• [TRY IT]
Starting at the first line of the data below, retype every line up to and including the one containing "- rewrite Heq.".

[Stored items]
╔══

(** In a hand whose ids are unique, filtering on the id of one of its cards
    takes out that card and leaves the others in place. *)
Lemma removeSelected_unique (c : Card.t) (hand : list Card.t) :
  NoDup (Card.id <$> hand) → c ∈ hand →
  ∃ l1 l2, hand = l1 ++ c :: l2
           ∧ removeSelected (Some c) hand = l1 ++ l2
           ∧ Card.id c ∉ Card.id <$> (l1 ++ l2).
Proof.
  intros Hnd (l1 & l2 & ->)%list_elem_of_split. exists l1, l2.
  rewrite fmap_app, fmap_cons in Hnd.
  apply NoDup_app in Hnd as (_ & Hd & [Hc _]%NoDup_cons).
  assert (H1 : Forall (λ c', Card.id c' ≠ Card.id c) l1).
  { apply Forall_forall. intros x Hx Heq. apply (Hd (Card.id x)).
    - by apply list_elem_of_fmap_2.
    - rewrite Heq. apply list_elem_of_here. }
  assert (H2 : Forall (λ c', Card.id c' ≠ Card.id c) l2).
  { apply Forall_forall. intros x Hx Heq. apply Hc. rewrite <- Heq.
    by apply list_elem_of_fmap_2. }
  split; [done|]. split.
  - simpl. rewrite filter_app, filter_cons, decide_False by (intros ?; done).
    by rewrite !filter_all.
  - rewrite fmap_app, elem_of_app.
    intros [(x & Heq & Hx)%list_elem_of_fmap | (x & Heq & Hx)%list_elem_of_fmap].
    + rewrite Forall_forall in H1. by apply (H1 x).
    + rewrite Forall_forall in H2. by apply (H2 x).
Qed.

(** C2. In every state the server can reach, advancing the round takes out
    of each hand exactly the card its player had selected: the hand before
    is [l1 ++ c :: l2], the hand after is [l1 ++ l2], and no card with the
    id of [c] is left; a hand without a selection is untouched.  [gameOver]
    is set exactly when one of the two hands is then empty, and in that case
    the winner is the player with the strictly higher score, or nobody when
    the scores are equal. *)
Theorem nextRound_removes_selected_cards_and_settles_winner
    (srv : Server) (roomId : string) (st : GameState.t) :
  reachable srv →
  gameStates (roomManager srv) !! roomId = Some st →
  ∃ st',
    nextRound roomId (roomManager srv)
      = (Some st', store roomId st' (roomManager srv))
    ∧ match GameState.player1SelectedCard st with
      | Some c => ∃ l1 l2, GameState.player1Hand st = l1 ++ c :: l2
                           ∧ GameState.player1Hand st' = l1 ++ l2
                           ∧ Card.id c ∉ Card.id <$> GameState.player1Hand st'
      | None => GameState.player1Hand st' = GameState.player1Hand st
      end
    ∧ match GameState.player2SelectedCard st with
      | Some c => ∃ l1 l2, GameState.player2Hand st = l1 ++ c :: l2
                           ∧ GameState.player2Hand st' = l1 ++ l2
                           ∧ Card.id c ∉ Card.id <$> GameState.player2Hand st'
      | None => GameState.player2Hand st' = GameState.player2Hand st
      end
    ∧ (GameState.gameOver st' = true
       ↔ GameState.player1Hand st' = [] ∨ GameState.player2Hand st' = [])
    ∧ GameState.player1Score st' = GameState.player1Score st
    ∧ GameState.player2Score st' = GameState.player2Score st
    ∧ (GameState.gameOver st' = true →
       (GameState.player1Score st > GameState.player2Score st →
        GameState.winner st' = Some "player1")
       ∧ (GameState.player2Score st > GameState.player1Score st →
          GameState.winner st' = Some "player2")
       ∧ (GameState.player1Score st = GameState.player2Score st →
          GameState.winner st' = None)).
Proof.
  intros Hreach Hst.
  destruct (reachable_ok _ Hreach) as [_ Hs].
  destruct (Hs _ _ Hst) as (Hnd & _ & Hsel1 & Hsel2).
  rewrite fmap_app in Hnd. apply NoDup_app in Hnd as (Hnd1 & _ & Hnd2).
  unfold nextRound. rewrite Hst. eexists. split; [reflexivity|]. simpl.
  set (h1 := removeSelected (GameState.player1SelectedCard st)
               (GameState.player1Hand st)).
  set (h2 := removeSelected (GameState.player2SelectedCard st)
               (GameState.player2Hand st)).
  assert (Hover : bool_decide (length h1 = 0%nat) || bool_decide (length h2 = 0%nat)
                  = true ↔ h1 = [] ∨ h2 = []).
  { rewrite orb_true_iff, !bool_decide_eq_true, !length_zero_iff_nil. done. }
  split; [|split; [|split; [|split; [|split]]]].
  - subst h1 h2. destruct (GameState.player1SelectedCard st) as [c|]; simpl.
    + destruct (removeSelected_unique c _ Hnd1 (Hsel1 c eq_refl))
        as (l1 & l2 & E1 & E2 & E3).
      exists l1, l2. simpl in E2. rewrite E2.
      destruct (_ || _); repeat case_decide; simpl; rewrite ?E2; done.
    + destruct (_ || _); repeat case_decide; done.
  - subst h1 h2. destruct (GameState.player2SelectedCard st) as [c|]; simpl.
    + destruct (removeSelected_unique c _ Hnd2 (Hsel2 c eq_refl))
        as (l1 & l2 & E1 & E2 & E3).
      exists l1, l2. simpl in E2. rewrite E2.
      destruct (_ || _); repeat case_decide; simpl; rewrite ?E2; done.
    + destruct (_ || _); repeat case_decide; done.
  - revert Hover. destruct (_ || _); intros Hover;
      repeat case_decide; simpl; exact Hover.
  - simpl. destruct (_ || _); repeat case_decide; done.
  - simpl. destruct (_ || _); repeat case_decide; done.
  - simpl. fold h1 h2.
    destruct (_ || _); simpl; [|done]. intros _.
    repeat case_decide; simpl; repeat split; intros; first [done | lia].
Qed.

(** ** Dealing *)

(** C4, as stated, fails at [n = 0], which satisfies [2n ≤ 44]: a hand size
    of 0 in the options counts as missing, and in a room that remembers no
    size the easy default is dealt, six cards a hand. *)
Lemma initGameState_hand_size_zero_deals_the_default :
  JsMap.get "R" (rooms (roomManager lobby)) = Some (roomOf lobby)
  ∧ 2 * 0 ≤ 44
  ∧ ∃ st,
      fst (initGameState (λ i, (7 * i)%nat) "R" (Options.mk None (Some 0))
             (roomManager lobby)) = Some st
      ∧ GameState.initialCards st = 6
      ∧ length (GameState.player1Hand st) = 6%nat
      ∧ length (GameState.player2Hand st) = 6%nat
      ∧ Z.of_nat (length (GameState.player1Hand st)) ≠ 0
      ∧ Z.of_nat (length (GameState.player2Hand st)) ≠ 0.
Proof.
  split; [vm_compute; reflexivity|]. split; [lia|].
  eexists. split; [vm_compute; reflexivity|].
  split; [vm_compute; reflexivity|].
  split; [vm_compute; reflexivity|].
  split; [vm_compute; reflexivity|].
  split; vm_compute; discriminate.
Qed.

(** C4, amended. For a room that exists, [initGameState] deals from the 44-card deck
    (the four suits times the values 2..12, every combination once): with a
    hand size [n], [1 ≤ n] and [2n ≤ 44], given in the options, the new
    state records [n], each hand has exactly [n] cards, all of them cards of
    the deck with a value from 2 to 12, and no card id occurs twice, so none
    occurs in both hands. *)
Theorem initGameState_deals_two_disjoint_hands
    (rand : nat → nat) (roomId : string) (room : Room.t)
    (options : Options.t) (rm : RoomManager) (n : Z) :
  JsMap.get roomId (rooms rm) = Some room →
  Options.initialCards options = Some n →
  1 ≤ n → 2 * n ≤ 44 →
  length buildDeck = 44%nat
  ∧ (λ c, (Card.suit c, Card.value c)) <$> buildDeck
      = (s ← suits; (λ v, (s, v)) <$> seqZ 2 11)
  ∧ NoDup ((λ c, (Card.suit c, Card.value c)) <$> buildDeck)
  ∧ ∃ st,
      fst (initGameState rand roomId options rm) = Some st
      ∧ gameStates (snd (initGameState rand roomId options rm)) !! roomId
          = Some st
      ∧ GameState.initialCards st = n
      ∧ Z.of_nat (length (GameState.player1Hand st)) = n
      ∧ Z.of_nat (length (GameState.player2Hand st)) = n
      ∧ (∀ c, c ∈ GameState.player1Hand st ++ GameState.player2Hand st →
              c ∈ buildDeck ∧ 2 ≤ Card.value c ≤ 12)
      ∧ NoDup (Card.id <$>
                 (GameState.player1Hand st ++ GameState.player2Hand st))
      ∧ (∀ c1 c2, c1 ∈ GameState.player1Hand st →
                  c2 ∈ GameState.player2Hand st → Card.id c1 ≠ Card.id c2).
Proof.
  intros Hroom Hopt Hn1 Hn2.
  split; [apply buildDeck_length|].
  split; [apply buildDeck_combinations|].
  split; [apply buildDeck_combinations_NoDup|].
  unfold initGameState. rewrite Hroom, Hopt. simpl.
  rewrite decide_False by lia.
  set (ic := default 6 _).
  assert (Hic : ic = n).
  { subst ic. by destruct (truthy_num (Room.initialCards room)),
      (truthy_num (difficultyDefaults _)). }
  clearbody ic. subst ic. simpl.
  eexists. split; [reflexivity|]. split; [apply lookup_insert_eq|]. simpl.
  pose proof (shuffle_Permutation rand buildDeck) as Hperm.
  pose proof (Permutation_length Hperm) as Hlen. rewrite buildDeck_length in Hlen.
  set (deck := shuffle rand buildDeck) in *.
  edestruct (dealt_state_ok n deck) as [Hnd Hv]; [exact Hperm|done|done|].
  split; [done|].
  split; [rewrite length_take; lia|].
  split; [rewrite length_take, length_drop; lia|].
  split; [|split; [exact Hnd|]].
  - intros c Hc. split.
    + rewrite <- Hperm, <- (take_drop (Z.to_nat n) deck).
      rewrite elem_of_app in *. destruct Hc as [Hc|Hc]; [by left|right].
      eapply elem_of_sublist; [exact Hc | apply sublist_take].
    + rewrite Forall_forall in Hv. by apply Hv.
  - intros c1 c2 H1 H2 Heq.
    rewrite fmap_app in Hnd. apply NoDup_app in Hnd as (_ & Hd & _).
    apply (Hd (Card.id c1)); [by apply list_elem_of_fmap_2|].
    rewrite Heq. by apply list_elem_of_fmap_2.
Qed.

(** ** Problem generation *)

Lemma set_add_elem (x y : Z) (opts : list Z) :
  y ∈ set_add x opts ↔ y = x ∨ y ∈ opts.
Proof.
  unfold set_add. case_decide as Hin.
  - split; [by right|]. intros [->|]; done.
  - rewrite elem_of_app, list_elem_of_singleton. tauto.
Qed.

Lemma set_add_NoDup (x : Z) (opts : list Z) :
  NoDup opts → NoDup (set_add x opts).
Proof.
  intros Hnd. unfold set_add. case_decide as Hin; [done|].
  apply NoDup_app. split; [done|]. split; [|apply NoDup_singleton].
  intros y Hy ->%list_elem_of_singleton. done.
Qed.

Lemma set_add_prefix (x : Z) (opts : list Z) : opts `prefix_of` set_add x opts.
Proof. unfold set_add. case_decide; [done|]. by apply prefix_app_r. Qed.

(** What the option loop returns when it returns: four distinct values, the
    initial ones first, every other one a wrong answer made from a draw. *)
Lemma fillOptions_spec draws c opts opts' :
  NoDup opts → (length opts ≤ 4)%nat →
  fillOptions draws c opts = Some opts' →
  NoDup opts' ∧ length opts' = 4%nat ∧ opts `prefix_of` opts'
  ∧ ∀ w, w ∈ opts' → w ∈ opts ∨ ∃ d, d ∈ draws ∧ w = wrongAnswer c d.
Proof.
  revert opts. induction draws as [|d draws IH]; intros opts Hnd Hlen; simpl.
  - case_decide; [done|]. intros [= <-]. repeat split; try done; [lia|auto].
  - case_decide as Hlt.
    + intros Hfill. apply IH in Hfill as (H1 & H2 & H3 & H4).
      * repeat split; try done.
        { etrans; [apply set_add_prefix | exact H3]. }
        intros w Hw. destruct (H4 w Hw) as [Hin | (d' & Hd' & ->)].
        -- apply set_add_elem in Hin as [-> | Hin]; [|by left].
           right. exists d. split; [apply list_elem_of_here | done].
        -- right. exists d'. split; [by apply list_elem_of_further | done].
      * by apply set_add_NoDup.
      * unfold set_add. case_decide; [lia|]. rewrite length_app. simpl. lia.
    + intros [= <-]. repeat split; try done; [lia|auto].
Qed.

(** The loop ends as soon as the values drawn, with the ones already in the
    set, make four distinct values. *)
Lemma fillOptions_total draws c opts :
  NoDup opts →
  (4 ≤ size (list_to_set (opts ++ (wrongAnswer c <$> draws)) : gset Z))%nat →
  is_Some (fillOptions draws c opts).
Proof.
  revert opts. induction draws as [|d draws IH]; intros opts Hnd Hsz; simpl.
  - case_decide as Hlt; [|eauto]. exfalso.
    rewrite app_nil_r, size_list_to_set in Hsz by done. lia.
  - case_decide as Hlt; [|eauto]. apply IH; [by apply set_add_NoDup|].
    erewrite (leibniz_equiv (list_to_set _)); [exact Hsz|].
    intros w. rewrite !elem_of_list_to_set, !elem_of_app, set_add_elem.
    rewrite fmap_cons, elem_of_cons. tauto.
Qed.

Lemma randomOrder_Permutation {A} picks (l : list A) :
  randomOrder picks l (length l) ≡ₚ l.
Proof.
  remember (length l) as n eqn:Hn. revert picks l Hn.
  induction n as [|n IH]; intros picks l Hn; simpl.
  - symmetry in Hn. by apply length_zero_iff_nil in Hn as ->.
  - unfold random_below.
    destruct (l !! (hd 0%nat picks mod length l)%nat) as [x|] eqn:Hk.
    + etrans; [|symmetry; exact (delete_Permutation _ _ _ Hk)].
      constructor. apply IH. rewrite length_delete by eauto. lia.
    + apply lookup_ge_None in Hk.
      pose proof (Nat.mod_upper_bound (hd 0%nat picks) (length l)). lia.
Qed.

╚══

• [REPLY TO THE TASK]
(** In a hand whose ids are unique, filtering on the id of one of its cards
    takes out that card and leaves the others in place. *)
Lemma removeSelected_unique (c : Card.t) (hand : list Card.t) :
  NoDup (Card.id <$> hand) → c ∈ hand →
  ∃ l1 l2, hand = l1 ++ c :: l2
           ∧ removeSelected (Some c) hand = l1 ++ l2
           ∧ Card.id c ∉ Card.id <$> (l1 ++ l2).
Proof.
  intros Hnd (l1 & l2 & ->)%list_elem_of_split. exists l1, l2.
  rewrite fmap_app, fmap_cons in Hnd.
  apply NoDup_app in Hnd as (_ & Hd & [Hc _]%NoDup_cons).
  assert (H1 : Forall (λ c', Card.id c' ≠ Card.id c) l1).
  { apply Forall_forall. intros x Hx Heq. apply (Hd (Card.id x)).
    - by apply list_elem_of_fmap_2.
    - rewrite Heq. apply list_elem_of_here. }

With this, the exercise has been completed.